Very quietly Google has changed Google Places to remove the ability to manipulate a listing for organic performance. This action has very quietly slipped under the radar, but the changes are big for businesses.
First, this last month, Google sent out notices to all Google+ Local businesses that duplicate listings of the same business would not be allowed. Google immediately disable access to all Google+ Local pages (also known as Google Maps pages and Google Places accounts) to email addresses that did not carry the business domain or were not recognized by Google as clearly being the account owner by email, or having the business phone number or carrying the registered address. This effectively locked out all third party account managers and update services.
Google then advised all account access users that the main account owner – not even the originator of the account, would have to allow access to any users from the parent account. Additionally that any approved users would then have to manage the account for two full weeks before transfer of the account could be done.
By making the linking and transfer process so complicated Google has effectively locked our all parties except the one account owner. Of additional important note is that Google has been removing one by one the items a business owner could actually change on their account.

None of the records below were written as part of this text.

(* ===== verification/Types.v ===== *)
(** * src/include/netmon/types.hpp: the data the components exchange

    One record per struct, with the member names and order of the source and the
    default member initialisers as the [default_] values; time points are [int64]
    nanosecond counts, counters are 64-bit values, rates are binary64. *)

From S2P Require Import Prelude Utils Double.

Inductive DeviceStatus : Type := Online | Idle | Offline | Unknown.
Inductive EventSeverity : Type := Info | Warning | Critical.

#[export] Instance DeviceStatus_eq_dec : EqDecision DeviceStatus.
Proof. solve_decision. Defined.
#[export] Instance EventSeverity_eq_dec : EqDecision EventSeverity.
Proof. solve_decision. Defined.

(** [toString] of the two enums (utils.cpp). *)
Definition status_toString (status : DeviceStatus) : bytes :=
  match status with
  | Online => "online"
  | Idle => "idle"
  | Offline => "offline"
  | Unknown => "unknown"
  end.

Definition severity_toString (severity : EventSeverity) : bytes :=
  match severity with
  | Info => "info"
  | Warning => "warning"
  | Critical => "critical"
  end.

Record DeviceState := mkDeviceState {
  mac : bytes;
  ip : bytes;
  hostname : bytes;
  interface_name : bytes;
  source : bytes;
  neigh_state : bytes;
  status : DeviceStatus;
  first_seen : time;
  last_seen : time;
  last_dhcp : time;
  last_traffic : time;
  last_rate : time;
  rx_bytes_total : Z;
  tx_bytes_total : Z;
  rx_rate_bps : double;
  tx_rate_bps : double;
  tags : list bytes
}.

#[export] Instance DeviceState_eta : Eta DeviceState := fun d =>
  mkDeviceState (mac d) (ip d) (hostname d) (interface_name d) (source d) (neigh_state d)
    (status d) (first_seen d) (last_seen d) (last_dhcp d) (last_traffic d) (last_rate d)
    (rx_bytes_total d) (tx_bytes_total d) (rx_rate_bps d) (tx_rate_bps d) (tags d).

Definition default_DeviceState : DeviceState :=
  mkDeviceState [] [] [] [] [] [] Unknown epoch epoch epoch epoch epoch 0 0 d_zero d_zero [].

Record TrafficSnapshot := mkTrafficSnapshot {
  ts_mac : bytes;
  ts_ip : bytes;
  ts_ts : time;
  ts_rx_bytes : Z;
  ts_tx_bytes : Z
}.

Record InterfaceSnapshot := mkInterfaceSnapshot {
  is_interface_name : bytes;
  is_ts : time;
  is_rx_bytes : Z;
  is_tx_bytes : Z
}.

Record InterfaceState := mkInterfaceState {
  if_interface_name : bytes;
  if_last_seen : time;
  if_last_rate : time;
  if_rx_bytes_total : Z;
  if_tx_bytes_total : Z;
  if_rx_rate_bps : double;
  if_tx_rate_bps : double
}.

Definition default_InterfaceState : InterfaceState :=
  mkInterfaceState [] epoch epoch 0 0 d_zero d_zero.

Record Event := mkEvent {
  ev_id : bytes;
  ev_ts : time;
  ev_type : bytes;
  ev_severity : EventSeverity;
  ev_source : bytes;
  ev_message : bytes;
  ev_fields : gmap bytes bytes
}.

#[export] Instance Event_eta : Eta Event := fun e =>
  mkEvent (ev_id e) (ev_ts e) (ev_type e) (ev_severity e) (ev_source e) (ev_message e) (ev_fields e).

Record WANAttackEvent := mkWANAttackEvent {
  wa_ts : time;
  wa_in_if : bytes;
  wa_src_ip : bytes;
  wa_dst_ip : bytes;
  wa_src_port : bytes;
  wa_dst_port : bytes;
  wa_proto : bytes;
  wa_length : bytes;
  wa_raw : bytes
}.

#[export] Instance WANAttackEvent_eta : Eta WANAttackEvent := fun e =>
  mkWANAttackEvent (wa_ts e) (wa_in_if e) (wa_src_ip e) (wa_dst_ip e) (wa_src_port e)
    (wa_dst_port e) (wa_proto e) (wa_length e) (wa_raw e).

Record Summary := mkSummary {
  active_devices : Z;
  idle_devices : Z;
  offline_devices : Z;
  unknown_devices : Z;
  wan_attack_5m : Z;
  sm_rx_rate_bps : double;
  sm_tx_rate_bps : double;
  rate_source : bytes;
  rate_interface : bytes;
  last_interface_ts : time;
  sm_last_log_ts : time
}.

#[export] Instance Summary_eta : Eta Summary := fun s =>
  mkSummary (active_devices s) (idle_devices s) (offline_devices s) (unknown_devices s)
    (wan_attack_5m s) (sm_rx_rate_bps s) (sm_tx_rate_bps s) (rate_source s) (rate_interface s)
    (last_interface_ts s) (sm_last_log_ts s).

Definition default_Summary : Summary :=
  mkSummary 0 0 0 0 0 d_zero d_zero "devices" [] epoch epoch.

Example update_check :
  ip (default_DeviceState <| ip := "10.0.0.1" |> <| status := Idle |>) = "10.0.0.1".
Proof. reflexivity. Qed.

Over time, Google has removed the ability to add keywords and to craft a message that helped the business place locally. Google even removed the ability for a monthly promotion as well as comments from the page owner.
With this most recent update Google has now forced all Places pages now into the format of a true Google+ page. No longer is the look and feel different of a Places page from a postable Google+ Business page but identical and one that you can now post to with a third party app like HootSuite.
These huge changes to who can own and update the page, what the page looks like, and how you interact with the local page have now made Google+ Local pages unable to really be optimized for organic placement. This bad for businesses, but great for Google. Google gets more people forced into Google+ and now nets out manipulation of local results.